(EXERCISE DIRECTIONS)
Among the records below, find the line that has "err_type e = SyntaxError ∧ err_message e = jumpMessage) ∧"; from there, give the lines again exactly, and stop after the line that has "unfold warnOnInstructions_instr, errorForVM, typeError".

+---+

(** The loop over the arguments, when it ends with the flag raised, started with
    it raised and raised the height by one for each argument. *)
Lemma walkArguments_true_height cfg fn lit (walk : Expression → M bool) args :
  ∀ s tys st tys' st',
    forEachReversed (λ arg, argumentStep cfg fn lit arg (walk arg)) args (s, tys) st
      = Normal (true, tys') st' →
    s = true ∧
    m_stackHeight st' = m_stackHeight st + Z.of_nat (length args) ∧
    length tys' = (length tys + length args)%nat.
Proof.
  induction args as [|arg r IH]; intros s tys st tys' st' H; simpl in H.
  - apply ret_Normal in H as [Heq ->]. simplify_eq. simpl. repeat split; lia.
  - apply bind_Normal in H as ([s1 tys1] & st1 & Hrest & Hstep).
    apply argumentStep_true in Hstep as (-> & st2 & _ & Hh & _ & Hl).
    apply IH in Hrest as (-> & Hh' & Hl'). rewrite length_cons. repeat split; lia.
Qed.

Lemma expectParameterTypes_true ps tys args st st' :
  expectParameterTypes ps tys args st = Normal true st' → st' = st.
Proof.
  unfold expectParameterTypes. intros H.
  apply (forEach_true (λ _, True)) in H as (_ & -> & _); [done|].
  intros i s st0 s' st1 Hstep ->.
  destruct (ps !! i), (tys !! i), (args !! i); try done.
  apply bind_Normal in Hstep as (ok & st2 & Htype & Hstep).
  apply ret_Normal in Hstep as [Hs ->]. symmetry in Hs. apply andb_true_iff in Hs as [-> ->].
  by apply expectType_true in Htype as [_ ->].
Qed.

(** The run of an accepted call: its callee, the loop over its arguments and the
    state it leaves. *)
Lemma visit_FunctionCall_true cfg addr loc fn args st st' :
  walk_Expression cfg (EFunctionCall addr loc fn args) st = Normal true st' →
  ∃ parameters returns lit tys st1,
    calleeSignature cfg (m_currentScope st) (id_name fn) = Some (parameters, returns) ∧
    length args = length parameters ∧
    forEachReversed (λ arg, argumentStep cfg fn lit arg (walk_Expression cfg arg)) args
      (true, []) st = Normal (true, tys) st1 ∧
    m_stackHeight st1 = m_stackHeight st + Z.of_nat (length args) ∧
    st' = set_typeOfCurrentExpression returns
            (recordStackHeight addr
               (set_stackHeight
                  (m_stackHeight st1 +
                   (Z.of_nat (length returns) - Z.of_nat (length args))) st1)).
Proof.
  simpl. unfold visit_FunctionCall. intros H.
  apply bind_Normal in H as (? & ? & Hassert & H). apply yulAssert_Normal in Hassert as [_ ->].
  apply bind_Normal in H as ([[[success ps] rs] lit] & st1 & Hcallee & H).
  apply bind_Normal in H as (s1 & st2 & Hcount & H).
  apply bind_Normal in H as ([s2 tys] & st3 & Hargs & H).
  apply bind_Normal in H as (s3 & st4 & Hcheck & H).
  apply bind_Normal in H as ([] & st5 & Hadd & H). apply addToStackHeight_Normal in Hadd as ->.
  apply bind_Normal in H as ([] & st6 & Hrec & H). apply modify_Normal in Hrec as ->.
  destruct s3; [|destruct rs; run_inv; done].
  destruct s2; [|by apply ret_Normal in Hcheck as [? _]].
  pose proof Hargs as Hargs'.
  apply walkArguments_true_height in Hargs' as (-> & Hh & _).
  destruct success; [|by apply ret_Normal in Hcount as [? _]].
  apply resolveCallee_true in Hcallee as (-> & p & r & -> & -> & Hsig).
  unfold typeError in Hcount.
  destruct (bool_decide (length args ≠ length p)) eqn:Hlen; [by run_inv|].
  apply ret_Normal in Hcount as [_ ->]. apply bool_decide_eq_false in Hlen.
  apply bind_Normal in Hcheck as ([] & ? & Hassert & Hcheck).
  apply yulAssert_Normal in Hassert as [_ ->].
  apply expectParameterTypes_true in Hcheck as ->.
  run_inv. exists p, r, lit, tys, st3.
  repeat split; try done. by destruct (decide (length args = length p)).
Qed.

(** X14.  A call that is accepted has a callee with a signature, that of a
    built-in of the dialect or else that of a function of the scope chain,
    and as many arguments as the signature has parameters.  The type of the
    current expression is then the list of return types, the stack height is
    raised by the number of return types, and that height is recorded for the
    call. *)
Theorem accepted_call_matches_signature cfg addr loc fn args st st' :
  walk_Expression cfg (EFunctionCall addr loc fn args) st = Normal true st' →
  ∃ parameters returns,
    calleeSignature cfg (m_currentScope st) (id_name fn) = Some (parameters, returns) ∧
    length args = length parameters ∧
    m_typeOfCurrentExpression st' = returns ∧
    m_stackHeight st' = m_stackHeight st + Z.of_nat (length returns) ∧
    stackHeightInfo (m_info st') !! addr = Some (m_stackHeight st').
Proof.
  intros H. apply visit_FunctionCall_true in H as (p & r & lit & tys & st1 & ? & ? & _ & Hh & ->).
  exists p, r. simpl. rewrite lookup_insert_eq. repeat split; try done. lia.
Qed.

Lemma accepted_call_matches_signature_witness :
  ∃ st' parameters returns,
    walk_Expression Examples.cfg Examples.xPlusOne Examples.afterX = Normal true st' ∧
    calleeSignature Examples.cfg (Some Examples.scope1) "add" = Some (parameters, returns) ∧
    m_typeOfCurrentExpression st' = returns.
Proof.
  assert (∃ st', walk_Expression Examples.cfg Examples.xPlusOne Examples.afterX = Normal true st')
    as [st' Hrun] by (eexists; vm_compute; reflexivity).
  destruct (accepted_call_matches_signature _ _ _ _ _ _ _ Hrun)
    as (parameters & returns & Hsig & _ & Ht & _).
  exists st', parameters, returns. split; [exact Hrun|]. split; [exact Hsig | exact Ht].
Defined.

(** X15.  With no resolver, an expression that is accepted raises the stack
    height by the number of types it leaves as the type of the current
    expression: one for a literal and for a variable, the number of return
    types for a call. *)
Theorem accepted_expression_pushes_its_types cfg e st st' :
  m_resolver cfg = None →
  walk_Expression cfg e st = Normal true st' →
  m_stackHeight st' = m_stackHeight st + Z.of_nat (length (m_typeOfCurrentExpression st')).
Proof.
  intros Hr H. destruct e as [l|i|addr loc fn args].
  - simpl in H. apply visit_Literal_run in H as (_ & Hh & Ht).
    destruct (Ht eq_refl) as [-> _]. simpl. lia.
  - simpl in H.
    assert (∃ sc, m_currentScope st = Some sc) as [sc Hsc].
    { destruct (m_currentScope st) as [sc|] eqn:Hsc; [by eauto|].
      unfold visit_Identifier in H.
      apply bind_Normal in H as (? & ? & Hassert & H). apply yulAssert_Normal in Hassert as [_ ->].
      apply bind_Normal in H as (? & ? & Hn & H). apply gets_Normal in Hn as [_ ->].
      apply bind_Normal in H as (? & ? & Hty & H). apply modify_Normal in Hty as ->.
      apply bind_Normal in H as (? & ? & Hcur & H).
      unfold currentScope in Hcur. simpl in Hcur. by rewrite Hsc in Hcur. }
    destruct (visit_Identifier_true _ _ _ _ _ Hsc H)
      as [(a & ty & _ & _ & -> & ->)|(_ & r & Hr' & _)]; [done|congruence].
  - apply visit_FunctionCall_true in H as (p & r & lit & tys & st1 & _ & _ & _ & Hh & ->).
    simpl. lia.
Qed.

Lemma accepted_expression_pushes_its_types_witness :
  ∃ st', walk_Expression Examples.cfg Examples.xPlusOne Examples.afterX = Normal true st' ∧
         m_stackHeight st' = 1 + Z.of_nat (length (m_typeOfCurrentExpression st')).
Proof.
  assert (∃ st', walk_Expression Examples.cfg Examples.xPlusOne Examples.afterX = Normal true st')
    as [st' Hrun] by (eexists; vm_compute; reflexivity).
  exists st'. split; [exact Hrun|].
  exact (accepted_expression_pushes_its_types Examples.cfg _ _ _ eq_refl Hrun).
Defined.

(** X27.  For a built-in that needs literal arguments, an argument that
    was accepted and is not a literal gets the type error "Function expects
    direct literals as arguments.", and a literal that names no known data
    object gets "Unknown data object ...", both at the name of the callee.
    Neither lowers the success flag of the call: the round of the argument
    loop ends with the flag it started with and with the type of the
    argument collected, unless the reporter raises its fatal error. *)
Theorem literal_argument_check_reports_without_rejecting
    cfg fn arg walk success argTypes st st1 t rest :
  expectExpression walk (locationOf arg) st = Normal true st1 →
  m_typeOfCurrentExpression st1 = t :: rest →
  argumentStep cfg fn true arg walk (success, argTypes) st =
    match literalArgumentError cfg fn arg with
    | None => Normal (success, argTypes ++ [t]) st1
    | Some e =>
        let st2 := add_error e st1 in
        if overCapacity (m_errorReporter st2) then FatalError st2
        else Normal (success, argTypes ++ [t]) st2
    end.
Proof.
  intros Hexpr Ht. unfold argumentStep. rewrite (bind_run _ _ _ _ _ Hexpr).
  unfold mbind at 1, M_bind at 1. unfold typeOfCurrentExpression_at0 at 1. rewrite Ht.
  unfold literalArgumentError, when, typeError.
  destruct arg as [l|i|addr loc fn' args].
  - destruct (bool_decide (lit_value l ∈ m_dataNames cfg)); simpl; [done|].
    unfold mbind, M_bind. rewrite error_run. simpl. by destruct (overCapacity _).
  - unfold mbind, M_bind. rewrite error_run. simpl. by destruct (overCapacity _).
  - unfold mbind, M_bind. rewrite error_run. simpl. by destruct (overCapacity _).
Qed.

Lemma literal_argument_check_reports_without_rejecting_witness :
  let arg := EIdentifier (Examples.ident 9 "x") in
  let fn := Examples.ident 8 "datasize" in
  ∃ st1,
    expectExpression (walk_Expression Examples.cfg arg) (locationOf arg) Examples.afterX
    = Normal true st1 ∧
    argumentStep Examples.cfg fn true arg (walk_Expression Examples.cfg arg) (true, [])
      Examples.afterX =
      (let st2 := add_error {| err_type := TypeError; err_location := 8;
                               err_message := "Function expects direct literals as arguments." |}
                            st1 in
       if overCapacity (m_errorReporter st2) then FatalError st2
       else Normal (true, ["u256"]) st2).
Proof.
  intros arg fn.
  assert (∃ st1, expectExpression (walk_Expression Examples.cfg arg) (locationOf arg)
                   Examples.afterX = Normal true st1 ∧
                 m_typeOfCurrentExpression st1 = ["u256"])
    as (st1 & Hrun & Ht) by (eexists; split; vm_compute; reflexivity).
  exists st1. split; [exact Hrun|].
  exact (literal_argument_check_reports_without_rejecting Examples.cfg fn arg _ true []
           Examples.afterX st1 "u256" [] Hrun Ht).
Defined.

(** X16.  When the legacy-instruction check returns true it has added
    exactly one diagnostic, at the location it was given: a type error for an
    instruction the target machine lacks, or the syntax error about jumps.
    When it returns false the state is untouched. *)
Theorem warnOnInstructions_true_iff_reported cfg name loc st b st' :
  warnOnInstructions cfg name loc st = Normal b st' →
  if b then
    ∃ e, st' = add_error e st ∧ err_location e = loc ∧
         (err_type e = TypeError ∨
          err_type e = SyntaxError ∧ err_message e = jumpMessage)
  else st' = st.
Proof.
  unfold warnOnInstructions, warnOnInstructions_instr, errorForVM, typeError. intros H.
  run_inv'; try done; eexists; (split; [reflexivity|]); simpl; auto.
Qed.

Lemma warnOnInstructions_true_iff_reported_witness :
  let st := Examples.fresh Examples.emptyInfo in
  ∃ st' e, warnOnInstructions Examples.cfg "jump" 4 st = Normal true st' ∧
           st' = add_error e st ∧ err_location e = 4%N.
Proof.
  intros st.
  assert (∃ st', warnOnInstructions Examples.cfg "jump" 4 st = Normal true st')
    as [st' Hrun] by (eexists; vm_compute; reflexivity).
  destruct (warnOnInstructions_true_iff_reported _ _ _ _ _ _ Hrun) as (e & He & Hloc & _).
  exists st', e. split; [exact Hrun|]. split; [exact He | exact Hloc].
Defined.

(** X17.  When the name of a callee is neither a built-in of the dialect nor
    bound in the scope chain, the resolution of the callee leaves the callee
    without parameter and return types and adds exactly one diagnostic, at
    the location of the name.  The legacy-instruction check is run on the
    name from the state the resolution started with: when it returns true,
    the diagnostic is the one it recorded, a type error or the syntax error
    on jumps, and nothing is added; when it returns false, it has recorded
    nothing and the diagnostic is the declaration error "Function not
    found.".  The latter is always the case when the reference dialect does
    not know the name either. *)
Theorem unresolved_callee_reports_once cfg fn sc st r st' :
  builtin (m_dialect cfg) (id_name fn) = None →
  m_currentScope st = Some sc →
  Scope_lookup sc (id_name fn) = None →
  resolveCallee cfg fn st = Normal r st' →
  r = (false, None, None, false) ∧
  (∃ warned st1,
     warnOnInstructions cfg (id_name fn) (id_location fn) st = Normal warned st1 ∧
     if warned then
       st' = st1 ∧
       ∃ e, st1 = add_error e st ∧ err_location e = id_location fn ∧
            (err_type e = TypeError ∨
             err_type e = SyntaxError ∧ err_message e = jumpMessage)
     else
       st1 = st ∧
       st' = add_error {| err_type := DeclarationError; err_location := id_location fn;
                          err_message := "Function not found." |} st) ∧
  ∃ e, st' = add_error e st ∧ err_location e = id_location fn ∧
       (strictAssemblyBuiltin cfg (id_name fn) = None →
        e = {| err_type := DeclarationError; err_location := id_location fn;
               err_message := "Function not found." |}).
Proof.
  intros Hbuiltin Hsc Hlookup H. unfold resolveCallee in H. rewrite Hbuiltin in H.
  apply bind_Normal in H as (sc' & ? & Hcur & H).
  unfold currentScope in Hcur. rewrite Hsc in Hcur. injection Hcur as <- <-.
  rewrite Hlookup in H.
  apply bind_Normal in H as (warned & st1 & Hwarn & H).
  apply bind_Normal in H as ([] & st2 & Herr & H). apply ret_Normal in H as [-> ->].
  split; [done|].
  assert (Hw : if warned then
                 ∃ e, st1 = add_error e st ∧ err_location e = id_location fn ∧
                      (err_type e = TypeError ∨
                       err_type e = SyntaxError ∧ err_message e = jumpMessage) ∧
                      is_Some (strictAssemblyBuiltin cfg (id_name fn))
               else st1 = st).
  { pose proof Hwarn as Hwarn'. unfold warnOnInstructions in Hwarn'.
    destruct (strictAssemblyBuiltin cfg (id_name fn)) as [[instr|]|]; [|done|by run_inv].
    unfold warnOnInstructions_instr, errorForVM, typeError in Hwarn'.
    run_inv'; try done; eexists; (split; [reflexivity|]); simpl; eauto. }
  destruct warned; simpl in Herr.
  - apply ret_Normal in Herr as [_ ->]. destruct Hw as (e & -> & Hloc & Hkind & Hsome).
    split.
    + exists true, (add_error e st). split; [done|]. split; [done|]. by exists e.
    + exists e. split; [done|]. split; [done|]. intros Hnone. rewrite Hnone in Hsome.
      by destruct Hsome.
  - unfold declarationError in Herr. apply error_Normal in Herr as ->. subst st1.
    split.
    + by exists false, st.
    + eexists. split; [reflexivity|]. by split.
Qed.
Fixpoint place (d : FoodDonation.t) (buckets : list (FoodBank.t * list FoodDonation.t))
  : list (FoodBank.t * list FoodDonation.t) :=
  match buckets with
  | [] => []
  | bucket :: rest =>
      if fits d bucket then (fst bucket, snd bucket ++ [d]) :: rest
      else bucket :: place d rest
  end.

Definition first_fit (sorted : list FoodDonation.t) (food_banks : list FoodBank.t)
  : list (FoodBank.t * list FoodDonation.t) :=
  fold_left (fun buckets d => place d buckets) sorted
    (map (fun bank => (bank, [])) food_banks).

Definition total_daily_need (food_banks : list FoodBank.t) : Z :=
  Py.Zsum (map (fun bank => Z.of_N (FoodBank.daily_average_need_pounds bank)) food_banks).

(** The sort key in the words of the amended claim: the expiration
    date, and today + 365 days for a donation that has none. *)
Definition expiration_or_next_year (now : Z) (d : FoodDonation.t) : Z :=
  match FoodDonation.expiration_date d with
  | Some expiration => expiration
  | None => date_of now + 365
  end.

(** The urgency date in the words of the specification: the nearest of
    the expiration and sell-by dates, or today + 365 days when a
    donation has neither. *)
Definition nearest_date_key (now : Z) (d : FoodDonation.t) : Z :=
  match FoodDonation.expiration_date d, FoodDonation.sell_by_date d with
  | Some e, Some s => Z.min e s
  | Some e, None => e
  | None, Some s => s
  | None, None => date_of now + 365
  end.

+---+

(TASK OUTPUT)
                       err_type e = SyntaxError ∧ err_message e = jumpMessage) ∧
                      is_Some (strictAssemblyBuiltin cfg (id_name fn))
               else st1 = st).
  { pose proof Hwarn as Hwarn'. unfold warnOnInstructions in Hwarn'.
    destruct (strictAssemblyBuiltin cfg (id_name fn)) as [[instr|]|]; [|done|by run_inv].
    unfold warnOnInstructions_instr, errorForVM, typeError in Hwarn'.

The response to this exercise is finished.